Recently I saw a picture of Albert Einstein. He was seated at his desk; his very large and very cluttered desk. The quote beneath it read, “If a cluttered desk is a sign of a cluttered mind, of what, then, is an empty desk a sign?” (A.Einstein)
I take comfort in this image now as I try to find a resting place on my desk for my forearms as I type this. I have many, many items of various sorts and of various levels of importance waiting their turn for my attention. I choose instead to type. I have learned to write when the wave of inspiration floods my mind.
In going through our photographs to sort them into creative scrapbooks I have found an interesting series of images of me throughout the years. As I lay them in chronological order, I see the story of my life.

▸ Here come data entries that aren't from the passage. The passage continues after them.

(* ===== verification/Errors.v ===== *)
(** * Errors: the Go error values of the bot and their classification

    The concrete error types of [internal/control/client.go],
    [internal/worker/client.go] and [internal/discord/message.go], their
    methods, the [errors.Is]/[errors.As] walks over wrapped errors, and the
    retry decisions the job manager takes from them
    ([event_retry.go], [auto_start.go], [auto_stop.go]). *)

From S2P Require Import Prelude.

(** Values of the interface [error].  [Wrapped] is an error of code outside the
    component (net/http, encoding/json, [fmt.Errorf] with [%w]) with what its
    [Unwrap] returns. *)
Inductive error : Type :=
| ErrNew (msg : string)
| Wrapped (msg : string) (inner : option error)
| Canceled
| DeadlineExceeded
| ControlPanelError (Endpoint : string) (StatusCode : Z) (Code : string)
| AutoStopTransportError (Err : option error)
| AutoStopPendingError (StreamID : string)
| PublishError (statusCode : Z) (class : string) (retryable : bool) (cause : option error)
| SendMessageError (Code : string) (Retryable : bool) (RetryAfter : Duration).

#[export] Instance error_eq_dec : EqDecision error.
Proof.
  unfold EqDecision, Decision. fix go 1. intros x y.
  destruct x as [m|m i| | |ep st c|i|sid|st c r i|c r ra],
    y as [m'|m' i'| | |ep' st' c'|i'|sid'|st' c' r' i'|c' r' ra'];
    try (right; discriminate).
  - destruct (decide (m = m')) as [->|]; [by left|right; congruence].
  - destruct (decide (m = m')) as [->|]; [|right; congruence].
    destruct i as [e|], i' as [e'|]; try (right; discriminate); [|by left].
    destruct (go e e') as [->|]; [by left|right; congruence].
  - by left.
  - by left.
  - destruct (decide ((ep, st, c) = (ep', st', c'))) as [E|]; [|right; congruence].
    left; congruence.
  - destruct i as [e|], i' as [e'|]; try (right; discriminate); [|by left].
    destruct (go e e') as [->|]; [by left|right; congruence].
  - destruct (decide (sid = sid')) as [->|]; [by left|right; congruence].
  - destruct (decide ((st, c, r) = (st', c', r'))) as [E|]; [|right; congruence].
    destruct i as [e|], i' as [e'|]; try (right; discriminate); [|left; congruence].
    destruct (go e e') as [->|]; [left; congruence|right; congruence].
  - destruct (decide ((c, r, ra) = (c', r', ra'))) as [E|]; [|right; congruence].
    left; congruence.
Defined.

Definition RuntimeSecretLeaseActiveCode : string := "runtime_secret_lease_active".
Definition ErrRuntimeSecretLeaseActive : error := ErrNew RuntimeSecretLeaseActiveCode.

(** ** Codes of [discord.SendMessageError] *)
Definition SendMessageCodeInvalidRequest := "discord_message_invalid".
Definition SendMessageCodeRateLimited := "discord_rate_limited".
Definition SendMessageCodeUnavailable := "discord_unavailable".
Definition SendMessageCodeMissingPermissions := "discord_missing_permissions".
Definition SendMessageCodeMissingAccess := "discord_missing_access".
Definition SendMessageCodeAuthenticationFailed := "discord_authentication_failed".
Definition SendMessageCodeChannelNotFound := "discord_channel_not_found".
Definition SendMessageCodeRequestRejected := "discord_request_rejected".

(** [SendMessageError.Error] *)
Definition send_error_text (code : string) : string :=
  if code =s SendMessageCodeInvalidRequest then "Discord message request is invalid"
  else if code =s SendMessageCodeRateLimited then "Discord rate limit reached"
  else if code =s SendMessageCodeUnavailable then "Discord is temporarily unavailable"
  else if code =s SendMessageCodeMissingPermissions
       then "Discord bot lacks permission to post in the text channel"
  else if code =s SendMessageCodeMissingAccess
       then "Discord bot cannot access the text channel"
  else if code =s SendMessageCodeAuthenticationFailed
       then "Discord bot authentication failed"
  else if code =s SendMessageCodeChannelNotFound
       then "Discord text channel was not found"
  else if code =s SendMessageCodeRequestRejected
       then "Discord rejected the message request"
  else "Discord message send failed".

(** [ControlPanelError.Error] *)
Definition control_error_text (endpoint : string) (status : Z) (code : string) : string :=
  if code <>s "" then
    "control panel " ++ endpoint ++ " failed with status " ++ itoa status ++ " code " ++ code
  else "control panel " ++ endpoint ++ " failed with status " ++ itoa status.

(** [PublishError.Error] *)
Definition publish_error_text (status : Z) : string :=
  if 0 <? status then "worker event publish failed with status " ++ itoa status
  else "worker event publish request failed".

(** [err.Error()] *)
Fixpoint Error (e : error) : string :=
  match e with
  | ErrNew msg => msg
  | Wrapped msg _ => msg
  | Canceled => "context canceled"
  | DeadlineExceeded => "context deadline exceeded"
  | ControlPanelError ep st code => control_error_text ep st code
  | AutoStopTransportError None => "control panel auto-stop transport failure"
  | AutoStopTransportError (Some e') => Error e'
  | AutoStopPendingError sid => "control panel auto-stop is still pending for stream " ++ sid
  | PublishError st _ _ _ => publish_error_text st
  | SendMessageError code _ _ => send_error_text code
  end.

(** [errors.Unwrap] *)
Definition Unwrap (e : error) : option error :=
  match e with
  | Wrapped _ inner => inner
  | AutoStopTransportError err => err
  | PublishError _ _ _ cause => cause
  | _ => None
  end.

(** The error and everything it wraps, outermost first. *)
Fixpoint chain (e : error) : list error :=
  e :: match e with
       | Wrapped _ (Some e') | AutoStopTransportError (Some e')
       | PublishError _ _ _ (Some e') => chain e'
       | _ => []
       end.

Lemma chain_unwrap e :
  chain e = e :: match Unwrap e with Some e' => chain e' | None => [] end.
Proof. destruct e as [| m [] | | | | [] | | ? ? ? [] |]; reflexivity. Qed.

(** [errors.As]: the first error of the chain that the target accepts. *)
Fixpoint first_some {A B} (f : A -> option B) (l : list A) : option B :=
  match l with [] => None | x :: r => match f x with Some y => Some y | None => first_some f r end end.

Definition As {B} (f : error -> option B) (e : error) : option B := first_some f (chain e).

(** [ControlPanelError.Is] *)
Definition is_method (e target : error) : bool :=
  match e with
  | ControlPanelError _ _ code =>
      bool_decide (target = ErrRuntimeSecretLeaseActive) && (code =s RuntimeSecretLeaseActiveCode)
  | _ => false
  end.

(** [errors.Is] *)
Definition Is (e target : error) : bool :=
  existsb (fun x => bool_decide (x = target) || is_method x target) (chain e).

(** ** Methods used through interfaces *)

(** [RetryableAutoStop] of the three types that implement it *)
Definition RetryableAutoStop (e : error) : option bool :=
  match e with
  | AutoStopTransportError _ => Some true
  | AutoStopPendingError _ => Some true
  | ControlPanelError _ st _ => Some ((st =? 429) || ((500 <=? st) && (st <? 600)))
  | _ => None
  end.

(** [ControlPanelError.RetryableAutoStart] *)
Definition RetryableAutoStart (e : error) : option bool :=
  match e with
  | ControlPanelError _ st code =>
      Some (((st =? 409) && ((code =s "service_update_in_progress") || (code =s "node_execution_busy")))
            || (st =? 408) || (st =? 429) || ((500 <=? st) && (st <? 600)))
  | _ => None
  end.

(** The interface [staleAutoStartError]: [HTTPStatusCode] and [ControlPanelCode]. *)
Definition staleAutoStartError (e : error) : option (Z * string) :=
  match e with ControlPanelError _ st code => Some (st, code) | _ => None end.

(** The interface [workerPublishErrorClassification]. *)
Definition workerPublishErrorClassification (e : error) : option (string * Z * bool) :=
  match e with
  | PublishError st class retryable _ =>
      Some (if class =s "" then "unknown" else class, st, retryable)
  | _ => None
  end.

(** ** Decisions of the job manager *)

(** [shouldRetryAutoStop] *)
Definition shouldRetryAutoStop (e : error) : bool := default false (As RetryableAutoStop e).

(** [isStaleAutoStartError] *)
Definition isStaleAutoStartError (e : error) : bool :=
  match As staleAutoStartError e with
  | Some (st, code) => (st =? 404) && (code =s "not_found")
  | None => false
  end.

(** [isRetryableAutoStartError] *)
Definition isRetryableAutoStartError (e : error) : bool := default false (As RetryableAutoStart e).

(** The [capacityBusy] test of [noteAutoStartCapacityResult]; [err] may be nil. *)
Definition capacityBusyError (err : option error) : bool :=
  match err with
  | None => false
  | Some e =>
      match As staleAutoStartError e with
      | Some (st, code) => (st =? 409) && (code =s "node_execution_busy")
      | None => false
      end
  end.

(** [safeWorkerErrorClass] *)
Definition safeWorkerErrorClass (class : string) : string :=
  let c := TrimSpace class in
  if (c =s "http_status") || (c =s "transport") || (c =s "timeout") || (c =s "canceled")
     || (c =s "configuration") || (c =s "unknown")
  then c else "unknown".

(** [workerPublishMetadata] *)
Definition workerPublishMetadata (err : option error) : string * Z * bool :=
  match err with
  | None => ("unknown", 0, false)
  | Some e =>
      if Is e Canceled then ("canceled", 0, false)
      else if Is e DeadlineExceeded then ("timeout", 0, true)
      else
        match As workerPublishErrorClassification e with
        | Some (class, st, retryable) =>
            (safeWorkerErrorClass class,
             if (st <? 100) || (599 <? st) then 0 else st, retryable)
        | None => ("unknown", 0, false)
        end
  end.

(** [shouldRetryWorkerPublish] *)
Definition shouldRetryWorkerPublish (err : option error) : bool :=
  (workerPublishMetadata err).2.

(** [classifyContextError] of the Worker client *)
Definition classifyContextError (e : error) : error :=
  if Is e Canceled then Canceled
  else if Is e DeadlineExceeded then PublishError 0 "timeout" true (Some DeadlineExceeded)
  else e.

(** ** Facts *)

Lemma first_some_elem {A B} (f : A -> option B) l y :
  first_some f l = Some y -> exists x, x ∈ l /\ f x = Some y.
Proof.
  induction l as [|x l IH]; simpl; [done|].
  destruct (f x) eqn:E.
  - intros [= ->]. exists x. split; [apply list_elem_of_here|done].
  - intros H. destruct (IH H) as (z & Hz & Hf). exists z. split; [by apply list_elem_of_further|done].
Qed.

Lemma Is_chain e t : Is e t = true -> exists x, x ∈ chain e /\ (x = t \/ is_method x t = true).
Proof.
  unfold Is. rewrite existsb_exists. intros (x & Hin & Hx).
  exists x. split; [by apply list_elem_of_In|].
  apply orb_prop in Hx as [Hx|Hx]; [|by right].
  left. by apply bool_decide_eq_true in Hx.
Qed.

(** Metadata recorded about a failed publish is bounded: a fixed vocabulary of
    classes and a status that is 0 or an HTTP status. *)
Lemma safeWorkerErrorClass_vocabulary c :
  safeWorkerErrorClass c ∈
    ["http_status"; "transport"; "timeout"; "canceled"; "configuration"; "unknown"].
Proof.
  unfold safeWorkerErrorClass.
  destruct (TrimSpace c =s "http_status") eqn:E1; simpl; [bool_hyps; rewrite E1; set_solver|].
  destruct (TrimSpace c =s "transport") eqn:E2; simpl; [bool_hyps; rewrite E2; set_solver|].
  destruct (TrimSpace c =s "timeout") eqn:E3; simpl; [bool_hyps; rewrite E3; set_solver|].
  destruct (TrimSpace c =s "canceled") eqn:E4; simpl; [bool_hyps; rewrite E4; set_solver|].
  destruct (TrimSpace c =s "configuration") eqn:E5; simpl; [bool_hyps; rewrite E5; set_solver|].
  destruct (TrimSpace c =s "unknown") eqn:E6; simpl; [bool_hyps; rewrite E6|]; set_solver.
Qed.

Lemma workerPublishMetadata_status err :
  let '(_, st, _) := workerPublishMetadata err in st = 0 \/ 100 <= st <= 599.
Proof.
  unfold workerPublishMetadata. destruct err as [e|]; [|by left].
  destruct (Is e Canceled); [by left|].
  destruct (Is e DeadlineExceeded); [by left|].
  destruct (As _ e) as [[[c st] r]|]; [|by left].
  destruct (st <? 100) eqn:E1; simpl; [by left|].
  destruct (599 <? st) eqn:E2; [by left|]. right. lia.
Qed.

Lemma workerPublishMetadata_class err :
  let '(c, _, _) := workerPublishMetadata err in
  c ∈ ["http_status"; "transport"; "timeout"; "canceled"; "configuration"; "unknown"].
Proof.
  unfold workerPublishMetadata. destruct err as [e|]; [|set_solver].
  destruct (Is e Canceled); [set_solver|].
  destruct (Is e DeadlineExceeded); [set_solver|].
  destruct (As _ e) as [[[c st] r]|]; [apply safeWorkerErrorClass_vocabulary|set_solver].
Qed.

(** A canceled publish is never retried, whatever wraps the cancellation. *)
Lemma canceled_not_retried e : Is e Canceled = true -> shouldRetryWorkerPublish (Some e) = false.
Proof. intros H. unfold shouldRetryWorkerPublish, workerPublishMetadata. by rewrite H. Qed.

(** Only rate limits, timeouts, server failures and the two explicit transition
    conflicts of the Control Panel are retried. *)
Lemma isRetryableAutoStart_statuses e :
  isRetryableAutoStartError e = true ->
  exists ep st code, ControlPanelError ep st code ∈ chain e /\
    (st = 408 \/ st = 429 \/ 500 <= st < 600 \/
     (st = 409 /\ (code = "service_update_in_progress" \/ code = "node_execution_busy"))).
Proof.
  unfold isRetryableAutoStartError, As.
  destruct (first_some _ _) as [b|] eqn:E; [|done]. simpl. intros ->.
  destruct (first_some_elem _ _ _ E) as (x & Hx & Hr).
  destruct x; try discriminate. exists Endpoint, StatusCode, Code. split; [done|].
  simpl in Hr. injection Hr as Hr.
  repeat (apply orb_prop in Hr as [Hr|Hr]); bool_hyps; try lia.
  apply orb_prop in H0 as [H0|H0]; bool_hyps; naive_solver.
Qed.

I am wearing the borrowed and terribly coveted bridal ensemble from Mrs. Fortunato’s Pre-school classroom. My mother brought me to the quaint and beautiful Bucks County stone home in the mornings and deposited me in the red barn-turned-classroom to play and to learn. I learned the “A Tisket a Tasket a Green and Yellow Basket” song here. It was here I had my debut as “Vixen” the reindeer in the Christmas play, and I always played the bride at dress up time. The dear Mrs. Fortunato, with her snow white straight chin-length hair and dark rimmed glasses, sweetly allowed me to take the outfit home on this particular day; a small but endearing act on her part. Here I stand in my bedroom, which I dearly loved, with its pink and green theme, ball-fringed curtain tie-backs and pink shag rug. I was a terribly happy child with only grand expectations for the wonderful and accepting world waiting to hand me my future. I smiled at the world and the world smiled back at me.
It is my first day of community college. My car, my fashionable wide belt, my fluffy hair and my smile; I’m sure that’s all I’ll need. I’ve put on some weight over the last year as life begins to spin out of control. The white van in the background is the one my mother bought for her dried flower business. She is trying to earn money for the Great Departure. In one year, everything will change. I had already met my future husband two years prior to this image, but alas, in my 16 year old wisdom I moved him from “first boyfriend” status to “just a friend”. At this point in my life he is a dear friend to me.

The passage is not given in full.